Jurnalis Independen: Aktivitas di bekas sebuah pabrik gula di daerah Solo, pada minggu ke tiga bulan November, membuat gusar Forum Pembela Islam (FPI) setempat. Kegusaran itu, terpicu oleh kegiatan Eros Djarot yang sedang menggarap sebuah film drama percintaan. Aktivitas seniman asal Jakarta itu, seolah mengusik dan membuat rasa takut sebagian ummat islam seperti FPI.


Bahkan pembuatan film itu, tidak hanya menciptakan kegusaran. Tetapi hampir-hampir menimbulkan ketegangan. Sehingga aparat harus turun tangan untuk melerai kedua kelompok yang berbeda pandangan itu. Demi menjaga hal yang tidak diinginkan, maka pihak kepolisian setempat, menghentikan kegiatan pengambilan gambar film yang disutradarai oleh pemimpin salah satu partai politik di negeri ini. Sebelum dihentikan oleh pihak keamanan, sempat terjadi dialog antara kru film yang dikomandoi Eros dengan pihak FPI.

Pihak FPI ngotot dan berusaha menghentikan kegiatan itu, bukan tanpa dasar. FPI Solo, menghawatirkan pembuatan film drama percintaan tersebut akan menggugah dan memunculkan kembali kekuatan Partai terlarang Komunis di negeri ini (PKI). Sebab, film yang sedang melakukan pengambilan gambar di lokasi tersebut, adalah sebuah film yang berlatar belakang sebuah kejadian yang berujung dengan terjadinya Gerakan 30 September 1965 (G30S-PKI).

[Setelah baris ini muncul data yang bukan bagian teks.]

(* ===== verification/Display.v ===== *)
(** * Error messages

    The [Display] and [Error] implementations of [protocol.rs], [command.rs] and
    [connection/mod.rs] as functions to text. The text of an I/O error is the standard
    library's and, behind it, the operating system's: it is an argument. *)

From S2P Require Export Text Client.
Local Open Scope Z_scope.

(** [Display for EncodeError]. *)
Definition encode_error_text (e : EncodeError.t) : text :=
  match e with
  | EncodeError.MetadataNotAscending => str "metadata identifiers must be strictly ascending"
  | EncodeError.FrameTooLarge => str "frame exceeds the maximum frame size"
  | EncodeError.MetadataTooLarge => str "metadata region exceeds the maximum metadata size"
  end.

(** [Display for SetEncodeError]. *)
Definition set_encode_error_text (e : SetEncodeError.t) : text :=
  match e with
  | SetEncodeError.KeyTooLong length =>
      str "the SET key length " ++ decimal length ++ str " exceeds the u32 range"
  | SetEncodeError.PayloadTooLarge => str "the SET payload exceeds the u32 range"
  end.

(** [Display for CommandFailure]. *)
Definition command_failure_text (f : CommandFailure.t) : text :=
  str (ErrorClass.name (CommandFailure.class f)).

(** [Display for ConnectionConfigError]. *)
Definition config_error_text (e : ConnectionConfigError.t) : text :=
  match e with
  | ConnectionConfigError.EmptyEndpoint => str "the endpoint is empty"
  | ConnectionConfigError.FrameSizeBelowFloor proposed =>
      str "the desired maximum frame size " ++ decimal proposed ++ str " is below the floor 65536"
  | ConnectionConfigError.LocalFrameSizeBelowFloor proposed =>
      str "the local maximum frame size " ++ decimal proposed ++ str " is below the floor 65536"
  | ConnectionConfigError.LocalMetadataSizeBelowFloor proposed =>
      str "the local maximum metadata size " ++ decimal proposed ++ str " is below the floor 4096"
  | ConnectionConfigError.InFlightBoundBelowMinimum proposed =>
      str "the maximum in-flight bound " ++ decimal proposed ++ str " is below the minimum 1"
  end.

(** What [Error::source] returns: the wrapped error. *)
Inductive error_source :=
| ConfigSource (e : ConnectionConfigError.t)
| IoSource (e : IoError.t).

Section messages.
Context (io_text : IoError.t → text).

(** [Display for ConnectError] and its [source]. *)
Definition connect_error_text (e : ConnectError.t) : text :=
  match e with
  | ConnectError.InvalidConfiguration error =>
      str "invalid configuration: " ++ config_error_text error
  | ConnectError.Transport error => str "transport failure: " ++ io_text error
  | ConnectError.HandshakeFailure failure =>
      str "handshake failed: " ++ str (ErrorClass.name (Failure.class failure))
  | ConnectError.ClosedDuringHandshake => str "the peer closed during the handshake"
  | ConnectError.NegotiatedFrameSizeAboveLocal negotiated local =>
      str "the negotiated maximum frame size " ++ decimal negotiated ++
      str " exceeds the local cap " ++ decimal local
  | ConnectError.NegotiatedMetadataSizeAboveLocal negotiated local =>
      str "the negotiated maximum metadata size " ++ decimal negotiated ++
      str " exceeds the local cap " ++ decimal local
  | ConnectError.UnexpectedFrame => str "the peer sent an unexpected frame"
  end.

Definition connect_error_source (e : ConnectError.t) : option error_source :=
  match e with
  | ConnectError.InvalidConfiguration error => Some (ConfigSource error)
  | ConnectError.Transport error => Some (IoSource error)
  | _ => None
  end.

(** [Display for CommandError] and its [source]. *)
Definition command_error_text (e : CommandError.t) : text :=
  match e with
  | CommandError.LocalLimitExceeded requested limit =>
      str "the request size " ++ decimal requested ++
      str " exceeds the effective limit " ++ decimal limit
  | CommandError.InvalidRequest => str "the request cannot be represented"
  | CommandError.UnsupportedOperation => str "unsupported operation"
  | CommandError.InvalidArgument => str "invalid argument"
  | CommandError.Overloaded => str "overloaded"
  | CommandError.WrongType => str "wrong type"
  | CommandError.InternalError =>
      str "internal error: the mutation may have taken effect; re-read to decide"
  | CommandError.ProtocolViolation => str "protocol violation"
  | CommandError.MalformedRequest => str "malformed request"
  | CommandError.ResourceLimit => str "resource limit"
  | CommandError.UnsupportedProtocolVersion => str "unsupported protocol version"
  | CommandError.Transport error => str "transport failure: " ++ io_text error
  | CommandError.Closed => str "the connection closed"
  | CommandError.Unusable => str "the session is unusable"
  end.

Definition command_error_source (e : CommandError.t) : option error_source :=
  match e with CommandError.Transport error => Some (IoSource error) | _ => None end.

(** The text of a wrapped error. *)
Definition source_text (s : error_source) : text :=
  match s with ConfigSource e => config_error_text e | IoSource e => io_text e end.

(** ** Lemmas *)

Lemma decimal_inj a b : 0 ≤ a → 0 ≤ b → decimal a = decimal b → a = b.
Proof.
  intros Ha Hb He. pose proof (parse_decimal (Z.max a b) a ltac:(lia)) as Hp.
  rw He parse_decimal in Hp; [lia|]. by injection Hp.
Qed.

(** Digits end where the first other character stands. *)
Lemma digits_end (p q x y : text) (c : Z) :
  Forall (λ c, is_ascii_digit c = true) p → Forall (λ c, is_ascii_digit c = true) q →
  is_ascii_digit c = false → p ++ c :: x = q ++ c :: y → p = q ∧ x = y.
Proof.
  intros Hp. revert q. induction Hp as [|d p Hd Hp IH]; intros q Hq Hc He.
  - destruct Hq as [|d q Hd Hq]; [by injection He | injection He as He1 He2; congruence].
  - destruct Hq as [|d' q Hd' Hq]; injection He as He1 He2; [congruence|]. subst.
    by destruct (IH q Hq Hc He2) as [-> ->].
Qed.

(** A number in the middle of a message can be read back. *)
Lemma number_in_text (a b : Z) (c : Z) (x y : text) :
  0 ≤ a → 0 ≤ b → is_ascii_digit c = false →
  decimal a ++ c :: x = decimal b ++ c :: y → a = b ∧ x = y.
Proof.
  intros Ha Hb Hc He. apply digits_end in He as [He ->]; [|by apply decimal_digits..|done].
  by apply decimal_inj in He as ->.
Qed.

(** The numbers an error carries are unsigned. *)
Definition config_error_typed (e : ConnectionConfigError.t) : Prop :=
  match e with
  | ConnectionConfigError.EmptyEndpoint => True
  | ConnectionConfigError.FrameSizeBelowFloor n
  | ConnectionConfigError.LocalFrameSizeBelowFloor n
  | ConnectionConfigError.LocalMetadataSizeBelowFloor n
  | ConnectionConfigError.InFlightBoundBelowMinimum n => 0 ≤ n
  end.

Definition command_error_typed (e : CommandError.t) : Prop :=
  match e with CommandError.LocalLimitExceeded r l => 0 ≤ r ∧ 0 ≤ l | _ => True end.

(** ** Properties *)

(** A refused configuration is explained truthfully: the message quotes the value the caller
    proposed and the bound [validate] compared it with, and the value is below that bound. *)
Theorem config_message_true (c : ConnectionConfig.t) (e : ConnectionConfigError.t)
  (H : ConnectionConfig.validate c = Err e) (Hne : e ≠ ConnectionConfigError.EmptyEndpoint) :
  ∃ subject proposed bound floor,
    config_error_text e =
      str "the " ++ subject ++ str " " ++ decimal proposed ++ str " is below the " ++ bound ++
      str " " ++ decimal floor ∧
    proposed < floor ∧
    floor ∈ [MINIMUM_NEGOTIATED_FRAME_SIZE; MINIMUM_NEGOTIATED_METADATA_SIZE;
             MINIMUM_MAXIMUM_IN_FLIGHT].
Proof.
  unfold ConnectionConfig.validate in H.
  destruct (trims_to_empty _); [by injection H as <-|].
  destruct (_ <? _) eqn:E1 in H; [|destruct (_ <? _) eqn:E2 in H;
    [|destruct (_ <? _) eqn:E3 in H; [|destruct (_ <? _) eqn:E4 in H; [|done]]]];
    injection H as <-; breflect.
  - exists (str "desired maximum frame size"), (ConnectionConfig.desired_maximum_frame_size c),
      (str "floor"), MINIMUM_NEGOTIATED_FRAME_SIZE. split; [reflexivity|]. split; [done|]. set_solver.
  - exists (str "local maximum frame size"), (ConnectionConfig.local_maximum_frame_size c),
      (str "floor"), MINIMUM_NEGOTIATED_FRAME_SIZE. split; [reflexivity|]. split; [done|]. set_solver.
  - exists (str "local maximum metadata size"), (ConnectionConfig.local_maximum_metadata_size c),
      (str "floor"), MINIMUM_NEGOTIATED_METADATA_SIZE.
    split; [reflexivity|]. split; [done|]. set_solver.
  - exists (str "maximum in-flight bound"), (ConnectionConfig.maximum_in_flight c),
      (str "minimum"), MINIMUM_MAXIMUM_IN_FLIGHT. split; [reflexivity|]. split; [done|]. set_solver.
Qed.

(** The message identifies the error: two command errors with the same text are the same error,
    numbers included, unless both are transport failures the standard library describes alike. *)
Theorem command_message_identifies (e1 e2 : CommandError.t)
  (H1 : command_error_typed e1) (H2 : command_error_typed e2)
  (H : command_error_text e1 = command_error_text e2) :
  e1 = e2 ∨
  ∃ i1 i2, e1 = CommandError.Transport i1 ∧ e2 = CommandError.Transport i2 ∧
           io_text i1 = io_text i2.
Proof.
  destruct e1, e2; try (by left); try (exfalso; revert H; clear; cbn; discriminate).
  - left. destruct H1, H2. apply app_inv_head in H.
    apply number_in_text in H as [-> H]; try done.
    apply (app_inv_head (str "exceeds the effective limit ")) in H.
    by apply decimal_inj in H as ->.
  - right. eexists _, _. split; [done|]. split; [done|]. by apply app_inv_head in H.
Qed.

(** The source of an error is the error its message ends with. *)
Theorem source_in_message (s : error_source) :
  (∀ e, connect_error_source e = Some s → ∃ p, connect_error_text e = p ++ source_text s) ∧
  (∀ e, command_error_source e = Some s → ∃ p, command_error_text e = p ++ source_text s).
Proof.
  split; intros e He; destruct e; cbn in He; try done; injection He as <-; by eexists.
Qed.

End messages.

Eros Djarot menyangga kekhawatiran FPI Solo. Bahwa dirinya tidak akan membangkitkan faham PKI di negeri ini. Sebab menurutnya, dirinya hanya ingin menyajikan sebuah film drama percintaan dengan mengambil sebuah simpul kejadian yang memang bersinggungan dengan sisi kehidupan seorang Gerwani. Kita tahu memang, bahwa Gerwani merupakan sebuah wadah wanita komunis.

Totoh wanita yang akan diangkat menjadi tokoh sentral film percintaan Eros tersebut bernama Lastri. Lastri adalah salah satu tokoh gerakan wanita PKI yang akhirnya mati dibantai di sebuah lokasi pabrik gula oleh warga Solo.

Entah apa yang menjadi latar belakang sang sutradara Eros, hingga mau memfilmkan kisah cinta wanita PKI ini. Apakah film percintaan yang dibalut politik? Atau sebaliknya, film bermuatan politik yang disamarkan dengan kisah cinta! Seharusnya, si seneas tahu, ada resiko tinggi bila dirinya memaksakan kehendak.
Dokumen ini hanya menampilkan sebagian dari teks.